Pharmacological Interventions with Evidence
| Agent | Status |
|---|
| Mannitol (before aortic clamping) | Clinical trials FAILED to show benefit |
| Dopamine (renal-dose) | NOT associated with improved mortality |
| Atrial natriuretic peptide | NOT associated with improved mortality |
| Fenoldopam (selective DA1 agonist) | May reduce postoperative AKI incidence, but NO reduction in need for RRT or hospital mortality |
| Dexmedetomidine | Meta-analysis suggests potential AKI reduction |
| N-acetylcysteine | No benefit in cardiac surgery RCTs |
Renal Replacement Therapy (RRT)
- Indicated for severe AKI with refractory hyperkalemia, acidosis, uremia, or volume overload.
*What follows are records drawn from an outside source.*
(* ===== verification/Session.v ===== *)
(** * A WebTransport session: [src/webtransport/session.c]

    The lifecycle of a session, the capsules that move it, and the walk over the
    capsules a peer sends on the CONNECT stream, which arrive in pieces. *)

From S2P Require Export Capsule Locality.
#[local] Open Scope Z_scope.

Inductive wt_webtransport_session_state :=
  | WT_WEBTRANSPORT_SESSION_ESTABLISHING
  | WT_WEBTRANSPORT_SESSION_ESTABLISHED
  | WT_WEBTRANSPORT_SESSION_DRAINING
  | WT_WEBTRANSPORT_SESSION_CLOSED.

#[export] Instance session_state_eq_dec : EqDecision wt_webtransport_session_state.
Proof. solve_decision. Defined.

Record wt_webtransport_session := mk_session {
  se_state : wt_webtransport_session_state;
  se_close_error_code : Z;
  se_close_error_set : bool;
  se_drain_sent : bool;
  se_drain_received : bool;
  se_close_sent : bool;
  se_close_received : bool }.

Definition wt_webtransport_session_init : wt_webtransport_session :=
  mk_session WT_WEBTRANSPORT_SESSION_ESTABLISHING 0 false false false false false.

(** [session->state = state]. *)
Definition set_session_state (s : wt_webtransport_session) (state : wt_webtransport_session_state)
    : wt_webtransport_session :=
  mk_session state (se_close_error_code s) (se_close_error_set s) (se_drain_sent s) (se_drain_received s)
    (se_close_sent s) (se_close_received s).

Definition in_state (s : wt_webtransport_session) (state : wt_webtransport_session_state) : bool :=
  bool_decide (se_state s = state).

Definition wt_webtransport_session_established (s : wt_webtransport_session)
    : wt_status * wt_webtransport_session :=
  if negb (in_state s WT_WEBTRANSPORT_SESSION_ESTABLISHING) then (WT_ERR_STATE, s)
  else (WT_OK, set_session_state s WT_WEBTRANSPORT_SESSION_ESTABLISHED).

Definition wt_webtransport_session_on_drain (s : wt_webtransport_session) (sent : bool)
    : wt_status * wt_webtransport_session :=
  if in_state s WT_WEBTRANSPORT_SESSION_CLOSED then (WT_ERR_STATE, s)
  else
    let s1 := mk_session (se_state s) (se_close_error_code s) (se_close_error_set s)
                (se_drain_sent s || sent) (se_drain_received s || negb sent)
                (se_close_sent s) (se_close_received s) in
    (WT_OK, if in_state s1 WT_WEBTRANSPORT_SESSION_ESTABLISHED
            then set_session_state s1 WT_WEBTRANSPORT_SESSION_DRAINING else s1).

Definition wt_webtransport_session_on_close (s : wt_webtransport_session) (sent : bool) (error_code : Z)
    : wt_status * wt_webtransport_session :=
  (WT_OK, mk_session WT_WEBTRANSPORT_SESSION_CLOSED
            (if negb (se_close_error_set s) then error_code else se_close_error_code s) true
            (se_drain_sent s) (se_drain_received s) (se_close_sent s || sent) (se_close_received s || negb sent)).

Definition wt_webtransport_session_on_stream_end (s : wt_webtransport_session)
    : wt_status * wt_webtransport_session :=
  if in_state s WT_WEBTRANSPORT_SESSION_CLOSED then (WT_ERR_STATE, s)
  else (WT_OK, set_session_state s WT_WEBTRANSPORT_SESSION_CLOSED).

Definition wt_webtransport_session_allows_new_streams (s : wt_webtransport_session) : bool :=
  in_state s WT_WEBTRANSPORT_SESSION_ESTABLISHED.

Definition wt_webtransport_session_write_drain (s : wt_webtransport_session) (w : wt_writer)
    : wt_status * wt_webtransport_session * wt_writer :=
  if in_state s WT_WEBTRANSPORT_SESSION_CLOSED then (WT_ERR_STATE, s, w)
  else match wt_webtransport_drain_session_write w with
  | (WT_OK, w') => (wt_webtransport_session_on_drain s true, w')
  | (status, w') => (status, s, w')
  end.

Definition wt_webtransport_session_write_close (s : wt_webtransport_session) (w : wt_writer)
    (error_code : Z) (reason : list Z) : wt_status * wt_webtransport_session * wt_writer :=
  if in_state s WT_WEBTRANSPORT_SESSION_CLOSED then (WT_ERR_STATE, s, w)
  else if in_state s WT_WEBTRANSPORT_SESSION_ESTABLISHING then (WT_ERR_STATE, s, w)
  else match wt_webtransport_close_session_write error_code reason w with
  | (WT_OK, w') => (wt_webtransport_session_on_close s true error_code, w')
  | (status, w') => (status, s, w')
  end.

(** ** The walk over the capsules of the CONNECT stream *)

Section Walk.
Context {Ctx : Type}.

(** The caller's [observe] with its context: its status, the code it sets. *)
Variable observe : option (Ctx -> wt_webtransport_capsule -> wt_status * option Z * Ctx).

(** What one complete capsule does; [trailing] is what is left behind it. *)
Definition capsule_apply (s : wt_webtransport_session) (ctx : Ctx) (k : wt_webtransport_capsule)
    (trailing : Z) : wt_status * option Z * wt_webtransport_session * Ctx :=
  if cap_type k =? WT_CAPSULE_DRAIN_SESSION then
    if negb (zlen (cap_value k) =? 0) then (WT_ERR_PROTOCOL, Some WT_HTTP3_MESSAGE_ERROR, s, ctx)
    else let '(status, s') := wt_webtransport_session_on_drain s false in (status, None, s', ctx)
  else if cap_type k =? WT_CAPSULE_CLOSE_WEBTRANSPORT_SESSION then
    match wt_webtransport_close_session_parse k with
    | Fail status e => (status, e, s, ctx)
    | Ok (code, _) =>
        let '(status, s') := wt_webtransport_session_on_close s false code in
        if bool_decide (status = WT_OK) && (0 <? trailing)
        then (WT_ERR_PROTOCOL, Some WT_HTTP3_MESSAGE_ERROR, s', ctx) else (status, None, s', ctx)
    end
  else match observe with
  | Some f => let '(status, e, ctx') := f ctx k in (status, e, s, ctx')
  | None => (WT_OK, None, s, ctx)
  end.

(** The [for (;;)]; a capsule is at least two bytes, so the fuel is the bytes left. *)
Fixpoint capsule_loop (fuel : nat) (max_capsule_bytes : Z) (s : wt_webtransport_session) (c : wt_cursor)
    (ctx : Ctx) : option (wt_status * option Z * wt_webtransport_session * wt_cursor * Ctx) :=
  match fuel with
  | O => None
  | S fuel =>
      if wt_cursor_remaining c =? 0 then Some (WT_OK, None, s, c, ctx)
      else match wt_webtransport_capsule_decode max_capsule_bytes c with
      | (Fail status e, _) =>
          Some (status, if bool_decide (status = WT_ERR_TRUNCATED) then None else e, s, c, ctx)
      | (Ok k, ahead) =>
          match capsule_apply s ctx k (wt_cursor_remaining ahead) with
          | (WT_OK, _, s', ctx') => capsule_loop fuel max_capsule_bytes s' ahead ctx'
          | (status, e, s', ctx') => Some (status, e, s', c, ctx')
          end
      end
  end.

Definition wt_webtransport_session_on_capsule_bytes (s : wt_webtransport_session) (c : wt_cursor)
    (max_capsule_bytes : Z) (ctx : Ctx)
    : option (wt_status * option Z * wt_webtransport_session * wt_cursor * Ctx) :=
  if in_state s WT_WEBTRANSPORT_SESSION_CLOSED && (0 <? wt_cursor_remaining c)
  then Some (WT_ERR_PROTOCOL, Some WT_HTTP3_MESSAGE_ERROR, s, c, ctx)
  else capsule_loop (S (Z.to_nat (wt_cursor_remaining c))) max_capsule_bytes s c ctx.

End Walk.

(** ** What the decoder finds at the front of a block *)

Lemma capsule_decode_local max_length : parser_local (wt_webtransport_capsule_decode max_length).
Proof.
  intros c Hl. unfold wt_webtransport_capsule_decode at 1.
  set (p := pbind (failing_as WT_ERR_TRUNCATED None wt_quic_varint_decode) _).
  assert (Hv : parser_safe varint_ok (failing_as WT_ERR_TRUNCATED None wt_quic_varint_decode))
    by (apply failing_as_safe; auto with wt).
  assert (Hvl : parser_local (failing_as WT_ERR_TRUNCATED None wt_quic_varint_decode)).
  { apply parser_local_failing_as; [|auto with wt]. intros c0 [Hi _]. by apply varint_decode_truncated. }
  assert (Hp : parser_local p).
  { eapply parser_local_bind; [exact Hv|exact Hvl|]. intros type _.
    eapply parser_local_bind; [exact Hv|exact Hvl|]. intros length Hlen. unfold varint_ok in Hlen.
    destruct (max_length <? length); [auto with wt|].
    eapply parser_local_bind; [apply bytes_or_truncated_safe; lia|apply parser_local_bytes; lia|].
    intros v _. auto with wt. }
  specialize (Hp c Hl) as Hpc. destruct (p c) as [[[type value]|s e] c'] eqn:E.
  - destruct Hpc as (bs & Hview & Hc' & Hd). exists bs. split; [done|]. split; [done|].
    assert (Hcons : forall c0 tl, cursor_live c0 -> cursor_view c0 = bs ++ tl ->
              wt_cursor_remaining c0 - wt_cursor_remaining (cursor_advance c0 (zlen bs)) = zlen bs).
    { intros c0 tl Hl0 Hv0. destruct (cursor_advance_prefix c0 bs tl Hl0 Hv0) as [Hl1 Hv1].
      rewrite !cursor_remaining_view by (apply Hl0 || apply Hl1). rewrite Hv0, Hv1, zlen_app. lia. }
    rewrite Hc', (Hcons c _ Hl Hview). intros c2 tl Hl2 Hv2. unfold wt_webtransport_capsule_decode. fold p.
    rewrite (Hd c2 tl Hl2 Hv2). by rewrite (Hcons c2 tl Hl2 Hv2).
  - intros c2 Hl2 Hv2. specialize (Hpc c2 Hl2 Hv2). unfold wt_webtransport_capsule_decode. fold p.
    destruct (p c2) as [[[]|? ?] ?]; cbn in *; congruence.
Qed.

Lemma capsule_decode_safe_consumes max_length :
  parser_safe (fun _ => True) (wt_webtransport_capsule_decode max_length) /\
  parser_consumes (wt_webtransport_capsule_decode max_length).
Proof.
  unfold wt_webtransport_capsule_decode. set (p := pbind _ _).
  assert (Hv : parser_safe varint_ok (failing_as WT_ERR_TRUNCATED None wt_quic_varint_decode))
    by (apply failing_as_safe; auto with wt).
  assert (Hvc : parser_consumes (failing_as WT_ERR_TRUNCATED None wt_quic_varint_decode))
    by (apply failing_as_consumes; auto with wt).
  assert (Hk : forall type, varint_ok type -> parser_safe (fun _ => True)
            (length <- failing_as WT_ERR_TRUNCATED None wt_quic_varint_decode;;
             if max_length <? length then pfail WT_ERR_LIMIT (Some WT_HTTP3_EXCESSIVE_LOAD)
             else value <- bytes_or_truncated length None;; pret (type, value))).
  { intros type _. eapply parser_safe_bind; [exact Hv|]. intros length Hlen. unfold varint_ok in Hlen.
    destruct (_ <? _); [auto with wt|]. eapply parser_safe_bind; [apply bytes_or_truncated_safe; lia|]. intros v _. auto with wt. }
  assert (Hp : parser_safe (fun _ => True) p) by (eapply parser_safe_bind; [exact Hv|exact Hk]).
  assert (Hpc : parser_consumes p) by (eapply parser_consumes_bind; [exact Hv|exact Hvc|exact Hk]).
  split; intros c Hi; [specialize (Hp c Hi)|specialize (Hpc c Hi)]; destruct (p c) as [[[]|? ?] ?]; done.
Qed.

(** The first capsule of a block of bytes and what is behind it. *)
Definition capsule_front (max_length : Z) (bytes : list Z) : outcome (wt_webtransport_capsule * list Z) :=
  match wt_webtransport_capsule_decode max_length (wt_cursor_init (Some bytes) (zlen bytes)) with
  | (Ok k, c) => Ok (k, cursor_view c)
  | (Fail s e, _) => Fail s e
  end.

Ltac case_decode Hc :=
  match goal with
  | |- context [wt_webtransport_capsule_decode ?m ?x] =>
      destruct (wt_webtransport_capsule_decode m x) as [[] ?]; cbn in Hc; congruence
  end.

(** On any live cursor the decoder does what it does at the front of a block. *)
Lemma capsule_decode_front max_length c :
  cursor_live c ->
  match wt_webtransport_capsule_decode max_length c with
  | (Ok k, c') => capsule_front max_length (cursor_view c) = Ok (k, cursor_view c') /\ cursor_live c'
  | (Fail s e, _) => capsule_front max_length (cursor_view c) = Fail s e
  end.
Proof.
  intros Hl. pose proof (block_ok_live _ (live_block_ok c Hl)) as Hl0. unfold capsule_front.
  pose proof (capsule_decode_local max_length c Hl) as Hc.
  destruct (wt_webtransport_capsule_decode max_length c) as [[k|s e] c'] eqn:E.
  - destruct (parser_local_ok _ c k c' (capsule_decode_local _) Hl E) as (bs & Hv & _ & Hd & Hl').
    split; [|done]. rewrite (Hd _ (cursor_view c') Hl0 Hv). do 2 f_equal.
    by apply (cursor_advance_prefix _ bs (cursor_view c') Hl0).
  - specialize (Hc _ Hl0 (or_introl eq_refl)). case_decode Hc.
Qed.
- Does not prevent AKI, but treats its metabolic consequences.
- Current evidence does not support early initiation of dialysis or one modality (CRRT vs. IHD) over another.
- Up to 75% of survivors of AKI after major vascular surgery regain kidney function and become dialysis-independent.
- Miller's Anesthesia, 10e
Outcomes and Long-term Consequences
- AKI increases risk of acute kidney disease (AKD) and progression to CKD.
- Even minor elevation in serum creatinine postoperatively correlates with increased short-term mortality.
- After cardiac/major vascular surgery: AKI requiring dialysis is associated with 30-day mortality significantly higher than those without AKI.
- KDIGO defines AKD as AKI or reduction in GFR <60 mL/min/1.73m² or a 35% GFR decrease or >50% SCr increase, lasting <3 months - a bridging category between AKI and CKD.
Summary Points for Exam
- KDIGO defines AKI as SCr rise ≥0.3 mg/dL in 48h OR ≥50% in 7 days OR UO <0.5 mL/kg/h for >6h.
- Primary mechanism of perioperative AKI is ATN, via ischemia-reperfusion, inflammation, and nephrotoxins.
- Perioperative AKI is a mosaic of pure nephropathies; no single treatment reverses it.
- Sevoflurane is safe; avoid methoxyflurane/enflurane (historical).
- Withhold ACE inhibitors/ARBs 48h before cardiac surgery.
- Balanced crystalloids preferred over saline; avoid HES.
- No proven pharmacological renoprotection exists - hemodynamic optimization is the mainstay.
- Dopamine and ANP are NOT renoprotective.